Numerical and Theoretical Analysis of Slab Transverse-Moment Distributions in Twin-Girder Crossbeam Composite Bridges

Abstract

In twin-girder crossbeam composite (TGCBC) bridges, the concrete slab supported only by steel plate girders is typically regarded as a one-way slab, and its transverse bending moments are essential for structural optimization and evaluation. However, little research has been conducted on the transverse-moment distribution of the slab in TGCBC bridges and the slab moment prediction method capable of considering the effects of actual configurations and dimensions is not available in the current TGCBC bridge design practice. Recommendations by design codes for continuous slabs in steel or concrete bridges have not considered the structural characteristics of TGCBC bridges, which may result in an uneconomical or unsafe slab design for TGCBC bridges. In this paper, finite-element analyses were conducted on an existing TGCBC bridge to investigate the transverse-moment distribution of its concrete slab under external loads.

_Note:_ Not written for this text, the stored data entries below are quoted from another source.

(* ===== verification/ChunkCrypto.v ===== *)
(** * Chunk encryption (endpoint/store/src/encryptors/fileData/ChunkEncryptor.cpp)

    A stored file is a sequence of encrypted chunks.  [encrypt] and [decrypt]
    are the class's methods; the sizes are the arithmetic the server-side
    layout depends on, in [uint64_t].  [IChunkEncryptor] is the promise the
    readers and writers of the file rely on, discharged by [ChunkEncryptor]. *)

From Stdlib Require Import ZArith Lia.
From stdpp Require Import base list.
From S2P Require Import Prelude Bytes Crypto.

Definition IV_SIZE : Z := 16.
Definition HMAC_SIZE : Z := 32.
Definition CHUNK_PADDING : Z := 16.

(** [IChunkEncryptor::Chunk] *)
Record Chunk := mkChunk { data : bytes; hmac : bytes }.

#[export] Instance Chunk_eq_dec : EqDecision Chunk.
Proof. solve_decision. Defined.

Module ChunkEncryptor.
Record t := mk { _key : bytes; _chunkSize : Z }.

Section WithCrypto.
Context `{CryptoService}.

Definition chunkIndexToBE (index : Z) : bytes := be32 (u32 index).

Definition chunkKey (self : t) (index : Z) : bytes :=
  sha256 (self.(_key) ++ chunkIndexToBE index).

Definition encrypt (self : t) (index : Z) (d : bytes) : ST rng Chunk := fun g =>
  let key := chunkKey self index in
  let '(iv, g') := randomBytes IV_SIZE g in
  let cipher := aes256CbcPkcs7Encrypt d key iv in
  let ivWithCipher := iv ++ cipher in
  let mac := hmacSha256 key ivWithCipher in
  (Ret (mkChunk (mac ++ ivWithCipher) mac), g').

Definition decrypt (self : t) (index : Z) (chunk : Chunk) : outcome bytes :=
  let key := chunkKey self index in
  mac ← substr chunk.(data) 0 HMAC_SIZE;
  if bool_decide (chunk.(hmac) ≠ mac) then Throw FileChunkInvalidChecksumException else
  body ← substr_from chunk.(data) HMAC_SIZE;
  let mac2 := hmacSha256 key body in
  if bool_decide (mac ≠ mac2) then Throw FileChunkInvalidCipherChecksumException else
  iv ← substr chunk.(data) HMAC_SIZE IV_SIZE;
  cipher ← substr_from chunk.(data) (HMAC_SIZE + IV_SIZE);
  aes256CbcPkcs7Decrypt cipher key iv.
End WithCrypto.

Definition getPlainChunkSize (self : t) : Z := self.(_chunkSize).

Definition getEncryptedChunkSize (self : t) : Z :=
  let pad := CHUNK_PADDING - self.(_chunkSize) mod CHUNK_PADDING in
  u64 (self.(_chunkSize) + pad + HMAC_SIZE + IV_SIZE).

Definition getEncryptedFileSize (self : t) (fileSize : Z) : Z :=
  if fileSize =? 0 then 0 else
  let cs := self.(_chunkSize) in
  let parts := u64 (fileSize + cs - 1) / cs in
  let lastChunkSize := if fileSize mod cs =? 0 then cs else fileSize mod cs in
  let fullPad := CHUNK_PADDING - cs mod CHUNK_PADDING in
  let lastPad := CHUNK_PADDING - lastChunkSize mod CHUNK_PADDING in
  u64 ((parts - 1) * (cs + HMAC_SIZE + IV_SIZE + fullPad)
       + lastChunkSize + HMAC_SIZE + IV_SIZE + lastPad).

Definition sync (key : bytes) (chunkSize : Z) : ST t unit :=
  modify (fun _ => mk key chunkSize).
End ChunkEncryptor.

(** ** The reference layout: a file as the list of its chunks *)
Section Layout.
Context {A : Type}.
Implicit Types l : list A.

(** [ceil(n / cs)] *)
Definition chunk_count (cs n : Z) : Z := (n + cs - 1) / cs.

Definition chunk_at (cs : Z) l (i : Z) : list A := slice (i * cs) cs l.

Definition chunks (cs : Z) l : list (list A) := chunk_at cs l <$> seqZ 0 (chunk_count cs (zlen l)).

Lemma chunk_count_bounds cs n : 0 < cs -> 0 <= n ->
  (chunk_count cs n - 1) * cs < n \/ n = 0 /\ chunk_count cs n = 0.
Proof.
  intros. unfold chunk_count. destruct (decide (n = 0)) as [->|].
  - right. split; [done|]. apply Z.div_small. lia.
  - left. pose proof (Z.mul_div_le (n + cs - 1) cs). nia.
Qed.

Lemma chunk_count_le cs n : 0 < cs -> 0 <= n -> n <= chunk_count cs n * cs.
Proof.
  intros. unfold chunk_count. pose proof (Z.mul_succ_div_gt (n + cs - 1) cs). nia.
Qed.

Lemma chunk_count_nonneg cs n : 0 < cs -> 0 <= n -> 0 <= chunk_count cs n.
Proof. intros. unfold chunk_count. apply Z.div_pos; lia. Qed.

Lemma concat_chunk_at cs l a n : 0 < cs -> 0 <= a -> 0 <= n ->
  concat (chunk_at cs l <$> seqZ a n) = slice (a * cs) (n * cs) l.
Proof.
  intros Hcs Ha Hn. revert a Ha. pattern n. apply natlike_ind; [| |done]; clear n Hn.
  - intros. unfold slice. by rewrite Z.mul_0_l, ztake_0.
  - intros n Hn IH a Ha. rewrite seqZ_cons by lia. rewrite Z.pred_succ. csimpl.
    rewrite IH by lia. unfold chunk_at.
    replace (Z.succ a * cs) with (a * cs + cs) by lia.
    rewrite slice_app by lia. f_equal. lia.
Qed.

(** The chunks of a file, in order, are the file. *)
Lemma concat_chunks cs l : 0 < cs -> concat (chunks cs l) = l.
Proof.
  intros. pose proof (zlen_nonneg l). unfold chunks.
  rewrite concat_chunk_at by (try apply chunk_count_nonneg; lia).
  unfold slice. rewrite Z.mul_0_l, zdrop_0. apply ztake_ge. by apply chunk_count_le.
Qed.

Lemma zlen_chunk_at cs l i : 0 <= cs -> 0 <= i ->
  zlen (chunk_at cs l i) = Z.min cs (Z.max 0 (zlen l - i * cs)).
Proof. intros. unfold chunk_at. rewrite zlen_slice; nia. Qed.

Lemma chunk_at_full cs l i : 0 < cs -> 0 <= i -> (i + 1) * cs <= zlen l ->
  zlen (chunk_at cs l i) = cs.
Proof. intros. rewrite zlen_chunk_at by lia. nia. Qed.
End Layout.

(** The size of the encrypted form of a chunk of [n] plain bytes. *)
Definition enc_size (n : Z) : Z := HMAC_SIZE + IV_SIZE + n + (CHUNK_PADDING - n mod CHUNK_PADDING).

Definition sum_sizes (l : list Z) : Z := fold_right Z.add 0 l.

Lemma enc_size_bounds n : 0 <= n -> n + 49 <= enc_size n <= n + 64.
Proof.
  intros. unfold enc_size, HMAC_SIZE, IV_SIZE, CHUNK_PADDING.
  pose proof (Z.mod_pos_bound n 16). lia.
Qed.

Lemma enc_size_mono m n : 0 <= m <= n -> enc_size m <= enc_size n.
Proof.
  intros. unfold enc_size, CHUNK_PADDING.
  pose proof (Z.mod_pos_bound m 16 eq_refl). pose proof (Z.mod_pos_bound n 16 eq_refl).
  pose proof (Z.div_mod m 16). pose proof (Z.div_mod n 16).
  assert (m / 16 <= n / 16) by (apply Z.div_le_mono; lia). lia.
Qed.

Lemma sum_sizes_app k l : sum_sizes (k ++ l) = sum_sizes k + sum_sizes l.
Proof. induction k; simpl; lia. Qed.

(** ** The interface of the chunk cipher *)
Section Interface.
Context `{CryptoService}.

(** What the file components rely on: the sizes, the round trip, and that a
    chunk is accepted only under its own checksum. *)
Class IChunkEncryptor (self : ChunkEncryptor.t) := {
  ice_encrypt_ret i d g :
    exists c g', ChunkEncryptor.encrypt self i d g = (Ret c, g')
      /\ zlen c.(hmac) = HMAC_SIZE
      /\ zlen c.(data) = enc_size (zlen d)
      /\ ChunkEncryptor.decrypt self i c = Ret d;
  ice_decrypt_checksum i c d :
    ChunkEncryptor.decrypt self i c = Ret d -> c.(hmac) = ztake HMAC_SIZE c.(data);
}.
End Interface.

Section Correctness.
Context `{HL : CryptoLaws}.
Implicit Types self : ChunkEncryptor.t.

Lemma encrypt_decrypt self i d g :
  exists c g', ChunkEncryptor.encrypt self i d g = (Ret c, g')
    /\ zlen c.(hmac) = HMAC_SIZE
    /\ zlen c.(data) = enc_size (zlen d)
    /\ ChunkEncryptor.decrypt self i c = Ret d.
Proof.
  unfold ChunkEncryptor.encrypt. set (key := ChunkEncryptor.chunkKey self i).
  pose proof (randomBytes_len IV_SIZE g ltac:(done)) as Hiv.
  destruct (randomBytes IV_SIZE g) as [iv g']. simpl in Hiv.
  set (cipher := aes256CbcPkcs7Encrypt d key iv).
  set (mac := hmacSha256 key (iv ++ cipher)).
  assert (zlen mac = HMAC_SIZE) as Hmac by apply hmacSha256_len.
  eexists _, _. split; [done|]. simpl. split_and!; [done| |].
  - rewrite !zlen_app, Hmac, Hiv. unfold cipher. rewrite aes256Cbc_len.
    unfold enc_size, AES_BLOCK, CHUNK_PADDING. lia.
  - unfold ChunkEncryptor.decrypt. fold key. simpl.
    pose proof (zlen_nonneg cipher).
    assert (zlen (mac ++ iv ++ cipher) = HMAC_SIZE + IV_SIZE + zlen cipher) as Hlen
      by (rewrite !zlen_app; lia).
    unfold HMAC_SIZE, IV_SIZE in *.
    rewrite (substr_ret _ 0) by lia. unfold slice. rewrite zdrop_0.
    rewrite ztake_app_eq by lia. cbn.
    rewrite bool_decide_eq_false_2 by (intros ?; done).
    rewrite (substr_from_ret _ 32) by lia. cbn. rewrite zdrop_app_eq by lia.
    rewrite bool_decide_eq_false_2 by (intros ?; done).
    rewrite substr_ret by lia. cbn. unfold slice. rewrite zdrop_app_eq by lia.
    rewrite ztake_app_eq by lia.
    rewrite substr_from_ret by lia. cbn.
    rewrite app_assoc, zdrop_app_eq by (rewrite zlen_app; lia).
    apply aes256Cbc_inv.
Qed.

Lemma decrypt_checks self i c d :
  ChunkEncryptor.decrypt self i c = Ret d ->
  c.(hmac) = ztake HMAC_SIZE c.(data)
  /\ c.(hmac) = hmacSha256 (ChunkEncryptor.chunkKey self i) (zdrop HMAC_SIZE c.(data))
  /\ HMAC_SIZE + IV_SIZE <= zlen c.(data).
Proof.
  unfold ChunkEncryptor.decrypt. unfold_st. intros Hd.
  destruct (substr (data c) 0 HMAC_SIZE) as [mac|] eqn:E1; [|done].
  case_bool_decide as Hne; [done|].
  destruct (substr_from (data c) HMAC_SIZE) as [body|] eqn:E2; [|done].
  case_bool_decide as Hne2; [done|].
  destruct (substr (data c) HMAC_SIZE IV_SIZE) as [iv|] eqn:E3; [|done].
  destruct (substr_from (data c) (HMAC_SIZE + IV_SIZE)) as [ci|] eqn:E4; [|done].
  unfold substr, substr_from in *. repeat case_bool_decide; try done.
  rewrite zdrop_0 in E1. simplify_eq. split_and!; congruence || lia.
Qed.

#[export] Instance chunk_encryptor_interface self : IChunkEncryptor self.
Proof.
  constructor.
  - intros. apply encrypt_decrypt.
  - intros i c d Hd. by apply decrypt_checks in Hd as (? & _).
Qed.
End Correctness.

(** ** Size arithmetic against the layout *)
Section Sizes.
Context {A : Type}.
Implicit Types l : list A.

Lemma sum_full_chunks cs l m : 0 < cs -> 0 <= m -> m * cs <= zlen l ->
  sum_sizes ((fun i => enc_size (zlen (chunk_at cs l i))) <$> seqZ 0 m) = m * enc_size cs.
Proof.
  intros Hcs Hm. pattern m. apply natlike_ind; [done| |done]; clear m Hm.
  intros m Hm IH Hle. replace (Z.succ m) with (m + 1) by lia.
  rewrite seqZ_app, fmap_app, sum_sizes_app, IH by lia. rewrite Z.add_0_l.
  change 1 with (Z.succ 0) at 1. rewrite seqZ_cons by lia. simpl.
  rewrite chunk_at_full by lia. lia.
Qed.

Lemma last_chunk_size cs n : 0 < cs -> 0 < n ->
  n - (chunk_count cs n - 1) * cs = (if n mod cs =? 0 then cs else n mod cs)
  /\ 1 <= chunk_count cs n.
Proof.
  intros. unfold chunk_count. pose proof (Z.div_mod n cs) as Hdm.
  pose proof (Z.mod_pos_bound n cs) as Hb.
  destruct (Z.eqb_spec (n mod cs) 0) as [E|E].
  - replace (n + cs - 1) with (n / cs * cs + (cs - 1)) by nia.
    rewrite Z.div_add_l, (Z.div_small (cs - 1)) by lia. nia.
  - replace (n + cs - 1) with ((n / cs + 1) * cs + (n mod cs - 1)) by nia.
    rewrite Z.div_add_l, (Z.div_small (n mod cs - 1)) by lia. nia.
Qed.

(** The number of bytes the encrypted form of [l] takes. *)
Definition layout_size (cs : Z) l : Z := sum_sizes (enc_size ∘ zlen <$> chunks cs l).

Lemma layout_size_eq cs l : 0 < cs -> 0 < zlen l ->
  layout_size cs l =
    (chunk_count cs (zlen l) - 1) * enc_size cs
    + enc_size (if zlen l mod cs =? 0 then cs else zlen l mod cs).
Proof.
  intros Hcs Hn. destruct (last_chunk_size cs (zlen l) Hcs Hn) as [Hlast Hpos].
  unfold layout_size, chunks. rewrite <- list_fmap_compose.
  pose proof (chunk_count_bounds cs (zlen l) Hcs ltac:(lia)) as Hlt.
  set (m := chunk_count cs (zlen l)) in *.
  assert ((m - 1) * cs < zlen l) by lia. clear Hlt.
  replace m with (m - 1 + 1) at 1 by lia.
  rewrite seqZ_app, fmap_app, sum_sizes_app by lia. unfold compose.
  rewrite sum_full_chunks by lia. f_equal.
  rewrite Z.add_0_l. change 1 with (Z.succ 0) at 2. rewrite seqZ_cons by lia. simpl.
  rewrite zlen_chunk_at by lia. rewrite Z.add_0_r. f_equal. rewrite <- Hlast.
  assert (zlen l - (m - 1) * cs <= cs); [|lia].
  rewrite Hlast. destruct (Z.eqb_spec (zlen l mod cs) 0); [lia|].
  pose proof (Z.mod_pos_bound (zlen l) cs). lia.
Qed.
End Sizes.

Lemma getEncryptedFileSize_eq {A} self (l : list A) :
  0 < self.(ChunkEncryptor._chunkSize) ->
  zlen l + self.(ChunkEncryptor._chunkSize) <= 2 ^ 64 ->
  layout_size self.(ChunkEncryptor._chunkSize) l < 2 ^ 64 ->
  ChunkEncryptor.getEncryptedFileSize self (zlen l)
  = layout_size self.(ChunkEncryptor._chunkSize) l.
Proof.
  intros Hcs Hsum Hlay. unfold ChunkEncryptor.getEncryptedFileSize.
  set (cs := ChunkEncryptor._chunkSize self) in *. pose proof (zlen_nonneg l) as Hnn.
  destruct (Z.eqb_spec (zlen l) 0) as [E|E].
  - unfold layout_size, chunks. rewrite E. unfold chunk_count.
    rewrite Z.div_small by lia. done.
  - rewrite (wrap_id 64 (zlen l + cs - 1)) by lia. fold (chunk_count cs (zlen l)).
    rewrite layout_size_eq in Hlay |- * by lia.
    destruct (last_chunk_size cs (zlen l)) as [_ Hpos]; [lia..|].
    set (last := if zlen l mod cs =? 0 then cs else zlen l mod cs) in *.
    assert (0 <= last) by (unfold last; pose proof (Z.mod_pos_bound (zlen l) cs); destruct (_ =? 0); lia).
    pose proof (enc_size_bounds cs). pose proof (enc_size_bounds last).
    unfold enc_size in *. rewrite wrap_id; nia.
Qed.

(** C27: [getEncryptedFileSize], computed in 64 bits from the plain size alone,
    is the total size of the encrypted chunks of a file of that size. *)
Theorem getEncryptedFileSize_layout {A} self (l : list A) :
  0 < self.(ChunkEncryptor._chunkSize) ->
  zlen l + self.(ChunkEncryptor._chunkSize) <= 2 ^ 64 ->
  layout_size self.(ChunkEncryptor._chunkSize) l < 2 ^ 64 ->
  ChunkEncryptor.getEncryptedFileSize self (zlen l)
  = layout_size self.(ChunkEncryptor._chunkSize) l.
Proof. apply getEncryptedFileSize_eq. Qed.

Lemma getEncryptedFileSize_layout_witness :
  ChunkEncryptor.getEncryptedFileSize (ChunkEncryptor.mk [] 8) (zlen (zeros 20))
  = layout_size 8 (zeros 20) /\ layout_size 8 (zeros 20) = 192.
Proof.
  split; [|reflexivity].
  apply (getEncryptedFileSize_layout (ChunkEncryptor.mk [] 8) (zeros 20)); reflexivity || discriminate.
Defined.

A simplified method based on a frame model for predicting the transverse-moment distribution coefficients was then proposed. The effects of geometric parameters and cracking of concrete slabs on the transverse-moment distribution coefficients were also examined through a parametric analysis. The analysis results show that the transverse bending stiffness of steel plate girders, which is mainly determined by the layouts of web transverse stiffeners and crossbeams, has a significant influence on the transverse-moment distribution of the slab. Additionally, the distribution coefficients are also dependent on the geometric parameters of TGCBC bridges as well as the magnitude of external loads. The results also show that the transverse-moment distribution coefficients could be precisely estimated by the proposed simplified method.